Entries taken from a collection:
==========

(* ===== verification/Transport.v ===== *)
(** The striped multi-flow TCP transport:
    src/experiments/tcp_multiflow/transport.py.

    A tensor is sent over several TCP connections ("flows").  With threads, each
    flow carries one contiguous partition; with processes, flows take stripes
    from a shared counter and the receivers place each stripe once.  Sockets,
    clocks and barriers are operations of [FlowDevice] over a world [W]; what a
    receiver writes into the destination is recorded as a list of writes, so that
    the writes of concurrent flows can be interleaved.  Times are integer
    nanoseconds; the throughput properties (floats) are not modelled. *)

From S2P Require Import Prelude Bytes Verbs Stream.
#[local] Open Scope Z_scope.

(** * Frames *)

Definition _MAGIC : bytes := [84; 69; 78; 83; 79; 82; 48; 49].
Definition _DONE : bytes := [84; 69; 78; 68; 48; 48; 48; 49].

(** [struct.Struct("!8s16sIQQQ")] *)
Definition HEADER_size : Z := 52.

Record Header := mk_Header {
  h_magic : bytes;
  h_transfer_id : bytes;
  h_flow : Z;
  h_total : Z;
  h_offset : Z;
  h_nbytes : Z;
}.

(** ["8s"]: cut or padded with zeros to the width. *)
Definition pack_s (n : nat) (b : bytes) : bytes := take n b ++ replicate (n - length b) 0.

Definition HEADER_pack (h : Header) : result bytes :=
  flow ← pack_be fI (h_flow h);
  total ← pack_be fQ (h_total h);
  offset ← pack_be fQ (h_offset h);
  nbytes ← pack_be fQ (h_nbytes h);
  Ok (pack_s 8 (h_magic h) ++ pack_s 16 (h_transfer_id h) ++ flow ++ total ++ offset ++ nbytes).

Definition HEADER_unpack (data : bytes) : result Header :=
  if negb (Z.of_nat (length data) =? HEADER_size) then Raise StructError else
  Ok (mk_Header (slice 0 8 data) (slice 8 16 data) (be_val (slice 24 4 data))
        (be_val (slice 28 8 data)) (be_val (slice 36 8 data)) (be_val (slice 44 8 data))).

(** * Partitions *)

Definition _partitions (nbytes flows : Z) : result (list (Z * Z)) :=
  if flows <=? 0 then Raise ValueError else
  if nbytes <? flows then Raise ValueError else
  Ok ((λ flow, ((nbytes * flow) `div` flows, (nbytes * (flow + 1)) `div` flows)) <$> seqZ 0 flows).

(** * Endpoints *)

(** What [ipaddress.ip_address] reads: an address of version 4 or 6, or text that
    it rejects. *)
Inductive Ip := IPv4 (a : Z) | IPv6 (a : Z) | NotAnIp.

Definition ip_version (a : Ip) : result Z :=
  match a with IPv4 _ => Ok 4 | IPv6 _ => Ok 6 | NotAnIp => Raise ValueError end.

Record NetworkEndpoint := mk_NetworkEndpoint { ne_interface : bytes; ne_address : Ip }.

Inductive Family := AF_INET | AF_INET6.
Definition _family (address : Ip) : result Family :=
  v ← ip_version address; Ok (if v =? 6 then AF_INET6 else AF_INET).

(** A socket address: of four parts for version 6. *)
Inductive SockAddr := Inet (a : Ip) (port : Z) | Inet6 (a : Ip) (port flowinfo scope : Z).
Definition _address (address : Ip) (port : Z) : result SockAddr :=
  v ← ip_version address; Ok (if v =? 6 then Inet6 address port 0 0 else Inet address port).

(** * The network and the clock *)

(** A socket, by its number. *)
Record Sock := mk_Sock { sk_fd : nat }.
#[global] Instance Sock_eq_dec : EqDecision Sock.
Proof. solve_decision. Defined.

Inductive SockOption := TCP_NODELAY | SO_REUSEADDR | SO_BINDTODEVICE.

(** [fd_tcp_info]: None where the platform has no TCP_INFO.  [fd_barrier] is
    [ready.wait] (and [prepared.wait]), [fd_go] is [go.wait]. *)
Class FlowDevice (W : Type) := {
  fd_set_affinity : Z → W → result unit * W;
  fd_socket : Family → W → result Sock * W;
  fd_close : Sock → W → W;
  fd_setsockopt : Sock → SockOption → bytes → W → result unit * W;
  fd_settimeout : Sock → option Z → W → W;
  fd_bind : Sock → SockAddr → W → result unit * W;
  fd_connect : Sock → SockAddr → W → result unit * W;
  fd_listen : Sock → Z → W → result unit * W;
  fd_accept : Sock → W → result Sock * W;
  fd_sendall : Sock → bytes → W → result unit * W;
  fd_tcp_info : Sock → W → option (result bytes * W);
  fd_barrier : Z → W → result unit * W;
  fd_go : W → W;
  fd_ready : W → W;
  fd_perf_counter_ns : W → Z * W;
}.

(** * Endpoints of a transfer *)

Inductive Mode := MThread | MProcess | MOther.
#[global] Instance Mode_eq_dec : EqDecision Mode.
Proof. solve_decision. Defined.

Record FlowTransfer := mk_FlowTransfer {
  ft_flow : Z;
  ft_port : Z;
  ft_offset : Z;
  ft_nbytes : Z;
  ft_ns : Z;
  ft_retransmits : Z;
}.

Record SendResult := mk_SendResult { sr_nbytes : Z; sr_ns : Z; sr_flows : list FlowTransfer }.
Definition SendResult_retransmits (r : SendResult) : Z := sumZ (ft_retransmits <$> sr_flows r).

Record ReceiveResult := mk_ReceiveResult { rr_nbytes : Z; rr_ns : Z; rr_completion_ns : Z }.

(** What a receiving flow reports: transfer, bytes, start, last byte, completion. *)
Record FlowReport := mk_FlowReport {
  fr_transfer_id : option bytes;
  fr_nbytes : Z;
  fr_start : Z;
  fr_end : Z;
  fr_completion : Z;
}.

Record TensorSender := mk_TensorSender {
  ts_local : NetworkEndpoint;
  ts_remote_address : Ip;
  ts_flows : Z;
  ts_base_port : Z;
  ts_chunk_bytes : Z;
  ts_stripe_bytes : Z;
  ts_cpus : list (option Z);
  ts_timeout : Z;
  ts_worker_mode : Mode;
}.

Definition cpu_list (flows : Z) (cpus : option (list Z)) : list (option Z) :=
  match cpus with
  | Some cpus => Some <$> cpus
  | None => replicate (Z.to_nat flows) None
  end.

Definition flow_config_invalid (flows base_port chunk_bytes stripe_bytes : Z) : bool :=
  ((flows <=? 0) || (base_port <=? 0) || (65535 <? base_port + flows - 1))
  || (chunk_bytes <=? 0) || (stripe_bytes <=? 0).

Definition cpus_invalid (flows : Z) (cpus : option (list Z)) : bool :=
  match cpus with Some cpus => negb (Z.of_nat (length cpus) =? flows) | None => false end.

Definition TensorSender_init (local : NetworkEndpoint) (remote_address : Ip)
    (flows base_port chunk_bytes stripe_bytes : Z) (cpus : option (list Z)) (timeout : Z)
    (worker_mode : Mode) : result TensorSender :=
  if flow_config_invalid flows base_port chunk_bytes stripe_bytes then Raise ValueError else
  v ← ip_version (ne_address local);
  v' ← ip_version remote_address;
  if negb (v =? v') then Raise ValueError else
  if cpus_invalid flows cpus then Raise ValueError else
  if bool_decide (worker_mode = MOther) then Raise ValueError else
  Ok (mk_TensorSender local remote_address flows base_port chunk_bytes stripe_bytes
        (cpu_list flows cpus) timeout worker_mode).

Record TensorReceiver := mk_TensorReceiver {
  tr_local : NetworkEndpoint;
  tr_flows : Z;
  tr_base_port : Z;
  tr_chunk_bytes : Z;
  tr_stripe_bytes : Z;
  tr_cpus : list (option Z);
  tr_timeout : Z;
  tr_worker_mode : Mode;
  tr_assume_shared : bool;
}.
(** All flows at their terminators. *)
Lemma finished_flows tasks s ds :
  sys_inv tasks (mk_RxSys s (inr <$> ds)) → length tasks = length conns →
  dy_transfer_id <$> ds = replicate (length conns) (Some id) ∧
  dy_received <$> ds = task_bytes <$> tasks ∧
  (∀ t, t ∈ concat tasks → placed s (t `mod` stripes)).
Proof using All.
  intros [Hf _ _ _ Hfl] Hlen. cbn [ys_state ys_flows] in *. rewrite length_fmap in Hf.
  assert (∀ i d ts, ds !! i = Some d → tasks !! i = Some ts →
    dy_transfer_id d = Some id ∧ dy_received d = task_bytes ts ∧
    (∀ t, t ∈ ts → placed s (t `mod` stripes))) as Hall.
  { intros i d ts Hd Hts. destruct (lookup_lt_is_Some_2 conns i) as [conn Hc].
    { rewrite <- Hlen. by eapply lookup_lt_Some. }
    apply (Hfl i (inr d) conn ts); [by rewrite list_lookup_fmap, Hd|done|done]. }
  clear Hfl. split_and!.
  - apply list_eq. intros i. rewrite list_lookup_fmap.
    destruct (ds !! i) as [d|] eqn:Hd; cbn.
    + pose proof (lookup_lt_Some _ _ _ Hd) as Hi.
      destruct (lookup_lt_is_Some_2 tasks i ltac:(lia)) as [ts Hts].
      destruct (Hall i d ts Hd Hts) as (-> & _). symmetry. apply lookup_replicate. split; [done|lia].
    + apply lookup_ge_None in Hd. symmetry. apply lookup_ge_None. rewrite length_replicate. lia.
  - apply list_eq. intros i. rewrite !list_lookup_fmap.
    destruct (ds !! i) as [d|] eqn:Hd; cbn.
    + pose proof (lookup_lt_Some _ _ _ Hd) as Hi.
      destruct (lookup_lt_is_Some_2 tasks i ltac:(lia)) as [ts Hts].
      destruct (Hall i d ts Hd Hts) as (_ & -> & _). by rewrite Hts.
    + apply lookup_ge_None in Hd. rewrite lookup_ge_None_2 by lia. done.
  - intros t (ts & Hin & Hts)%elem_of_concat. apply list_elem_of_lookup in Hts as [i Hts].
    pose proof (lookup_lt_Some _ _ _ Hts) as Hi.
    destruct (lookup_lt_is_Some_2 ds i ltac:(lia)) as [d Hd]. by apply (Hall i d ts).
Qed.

==========

◆ **EXERCISE INSTRUCTIONS**
Would you output, from the records above, exactly the run of lines that starts at the line containing "Record Sock := mk_Sock" and ends at the line containing "ft_retransmits : Z;", and only that run?

◆ **RESULT BELOW**
Record Sock := mk_Sock { sk_fd : nat }.
#[global] Instance Sock_eq_dec : EqDecision Sock.
Proof. solve_decision. Defined.

Inductive SockOption := TCP_NODELAY | SO_REUSEADDR | SO_BINDTODEVICE.

(** [fd_tcp_info]: None where the platform has no TCP_INFO.  [fd_barrier] is
    [ready.wait] (and [prepared.wait]), [fd_go] is [go.wait]. *)
Class FlowDevice (W : Type) := {
  fd_set_affinity : Z → W → result unit * W;
  fd_socket : Family → W → result Sock * W;
  fd_close : Sock → W → W;
  fd_setsockopt : Sock → SockOption → bytes → W → result unit * W;
  fd_settimeout : Sock → option Z → W → W;
  fd_bind : Sock → SockAddr → W → result unit * W;
  fd_connect : Sock → SockAddr → W → result unit * W;
  fd_listen : Sock → Z → W → result unit * W;
  fd_accept : Sock → W → result Sock * W;
  fd_sendall : Sock → bytes → W → result unit * W;
  fd_tcp_info : Sock → W → option (result bytes * W);
  fd_barrier : Z → W → result unit * W;
  fd_go : W → W;
  fd_ready : W → W;
  fd_perf_counter_ns : W → Z * W;
}.

(** * Endpoints of a transfer *)

Inductive Mode := MThread | MProcess | MOther.
#[global] Instance Mode_eq_dec : EqDecision Mode.
Proof. solve_decision. Defined.

Record FlowTransfer := mk_FlowTransfer {
  ft_flow : Z;
  ft_port : Z;
  ft_offset : Z;
  ft_nbytes : Z;
  ft_ns : Z;
  ft_retransmits : Z;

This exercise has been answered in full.